When I go to Capitol Hill I’ll make a direct point: Ohio is not immune to the sophisticated schemes that prey on big government programs. The problem isn’t theory. It’s real money disappearing from programs meant for the most vulnerable Ohioans, and taxpayers deserve answers.

Wherever there’s large, federally backed spending you get incentive for bad actors to push the boundaries. That pattern shows up again and again in Medicaid, where complex rules and inconsistent administration create gaps that can be exploited by providers or intermediaries looking to game the system.

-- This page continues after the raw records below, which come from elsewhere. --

(** ** The documents of a package *)

Definition credential (reference : val) : res string :=
  s ← expect_str reference;
  match PrepareDeployment.CREDENTIAL s with
  | Some n => Ok n
  | None => raise RuntimeError ("unsupported production credential reference: " +:+ s)
  end.
Definition credential_names (runtime : val) : res (list string) :=
  http ← item runtime ["http"; "secretRef"]; database ← item runtime ["database"; "secretRef"];
  drain ← item runtime ["shutdown"; "drainTokenRef"]; probe ← item runtime ["security"; "probeTokenRef"];
  names ← rmap credential [http; database; drain; probe];
  if PrepareDeployment.same_names names PrepareDeployment.EXPECTED_CREDENTIALS then Ok names
  else raise RuntimeError "runtime credential identities do not match the published provider contract".
Definition differs (v : val) (ks : list string) (x : val) : res bool := PrepareDeployment.differs v ks x.
Definition refuse (b : res bool) (m : string) : res unit := PrepareDeployment.refuse b m.
Definition verify_runtime_result (result provider release_id git_sha : val) : res unit :=
  refuse (rany id [differs result ["status"] (VStr "passed"); (b ← getitem result "blockers"; Ok (truthy b));
      differs result ["release_id"] release_id; differs result ["git_sha"] git_sha;
      (x ← getitem result "artifact_sha256"; y ← item provider ["artifact"; "sha256"]; Ok (py_ne x y))])
    "runtime artifact result is not passed and bound to this exact release archive".
Definition database_version (contract_doc readiness runtime : val) : res Z :=
  r ← getitem contract_doc "requiredMigration"; required ← py_int r;
  _ ← refuse (ror (differs contract_doc ["status"] (VStr "accepted")) (differs contract_doc ["compatibility"; "postgresqlMajor"] (VInt 17)))
    "database provider contract is not accepted for PostgreSQL 17";
  _ ← refuse (ror (differs runtime ["database"; "requiredMigrationVersion"] (VInt required))
                (d ← getitem runtime "database"; get_ne d "credentialFormat" (VStr "role-url-bundle-v1")))
    "runtime database binding does not match provider contract";
  _ ← refuse (rany id [differs readiness ["status"] (VStr "passed"); PrepareDeployment.not_true readiness ["ready"];
        PrepareDeployment.not_true readiness ["writeReady"]; differs readiness ["reason"] (VStr "ready");
        differs readiness ["currentVersion"] (VInt required); differs readiness ["requiredVersion"] (VInt required);
        differs readiness ["obanMigrationVersion"] (VInt 14); differs readiness ["requiredObanMigrationVersion"] (VInt 14);
        (y ← getitem readiness "inRecovery"; Ok (negb (is_false y)))])
    "database migration readiness is not exact and write-ready";
  Ok required.
(** The result of a verification that passed *)
Definition result_passed (manifest : val) (data : string) (result : val) : Prop :=
  getitem result "status" = Ok (VStr "passed") /\ getitem result "blockers" = Ok (VList []) /\
  getitem result "artifact_sha256" = Ok (VStr (Sha256.hexdigest data)) /\
  getitem result "checks" = Ok (VList (map (λ n, VDict [("name", VStr n); ("status", VStr "passed")]) all_names)) /\
  dget_or manifest "release_id" (VStr "unknown") = getitem result "release_id" /\
  forall g, dget manifest "git_sha" = Ok g -> truthy g = true -> getitem result "git_sha" = Ok g.
Lemma published a l w w' manifest data : publish a l w = (Ok 0, w') -> checks l = map (λ n, (n, "passed")) all_names -> blockers l = [] ->
  l_manifest l = manifest -> artifact_sha l = Some (Sha256.hexdigest data) ->
  exists result schema, result_passed manifest data result /\ read_bytes (a_output a) w' = (Ok (result_text result), w') /\
    load RESULT_SCHEMA w' = (Ok schema, w') /\ schema_errors schema result = [] /\
    forall g, dget manifest "git_sha" = Ok g -> truthy g = true -> same_log w w'.
Proof.
  unfold publish. intros E Hc Hb <- Hh. apply M_bind_Ok in E as (r & w1 & E1 & E). apply M_bind_Ok in E as (? & w2 & E2 & E).
  apply M_bind_Ok in E as (? & w3 & E3 & E). pose proof (write_file_read _ _ _ _ _ E3) as R. apply M_bind_Ok in E as (sc & w4 & E4 & E).
  pose proof (pres_eq_run _ _ _ _ (ro_validator_load _) E4) as ->. destruct (schema_errors sc r) eqn:Es; [|by apply M_bind_Ok in E as (? & ? & _ & [? _]%ret_Ok)].
  apply ret_Ok in E as [_ ->]. exists r, sc. split; [|split; [done|split; [done|split; [done|]]]].
  - unfold result_of in E1. apply M_bind_Ok in E1 as (g & w4 & [G ->]%lift_Ok & E1). apply M_bind_Ok in E1 as (g' & w4 & Eg & E1).
    apply M_bind_Ok in E1 as (rid & w5 & [Rid ->]%lift_Ok & E1). apply M_bind_Ok in E1 as (n & w5 & _ & E1). apply ret_Ok in E1 as [<- _].
    rewrite Hc, Hb, Hh, vr_all_passed. unfold result_passed. cbn [getitem Dict.lookup String.eqb Ascii.eqb Bool.eqb opt_val].
    do 3 (split; [done|]). split; [by rewrite map_map|]. split; [done|].
    intros g0 G0 T. rewrite G in G0. injection G0 as ->. rewrite T in Eg. by apply ret_Ok in Eg as [-> _].
  - intros g G T. unfold result_of in E1. apply M_bind_Ok in E1 as (g0 & w4 & [G0 ->]%lift_Ok & E1). rewrite G in G0. injection G0 as <-.
    rewrite T in E1. assert (same_log w w1) as L1 by (revert E1; apply pres_run; solve_pres).
    pose proof (pres_run _ _ _ _ _ (sl_mkdir_p _) E2). pose proof (pres_run _ _ _ _ _ (sl_write_file _ _) E3). unfold same_log in *. congruence.
Qed.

My office has been raising the alarm about Medicaid fraud, waste and abuse since 2019. Those warnings are backed by audits that point to systemic weaknesses, not mere bookkeeping slips. When audits show error rates this high you have to treat them as a structural problem that requires leadership to act.

The Ohio Department of Medicaid dominates the biennial budget with roughly $40 billion a year in state and federal funds aimed at about 2.9 million residents. That’s a massive program serving lower-income families, older adults, people with disabilities, pregnant women and children. With that scale comes the obligation to protect every dollar from waste and theft.

Year after year our reviews find troubling error rates that suggest hundreds of millions, maybe billions, in potential unallowable payments. Most recently the State Single Audit reported a 15.6% error rate tied to payments for services for residents who had died or were otherwise ineligible. That error rate translates into potential unallowable costs of $800 million to $4.4 billion, and this excludes numerous provider audits that uncovered more than $20 million in improper payments over the last seven years.

VANCE-LED TASK FORCE CUTS OFF $1.4B FROM HOME HEALTH, HOSPICE PROVIDERS SUSPECTED OF FRAUD

One glaring failure involves home healthcare paid through Medicaid. Federal law requires Electronic Visit Verification systems to confirm in-home services occurred before payments are processed. In 2024 we found roughly half of Ohio’s Medicaid-reimbursed home healthcare services bypassed that verification, despite a $146 million investment to roll out the system.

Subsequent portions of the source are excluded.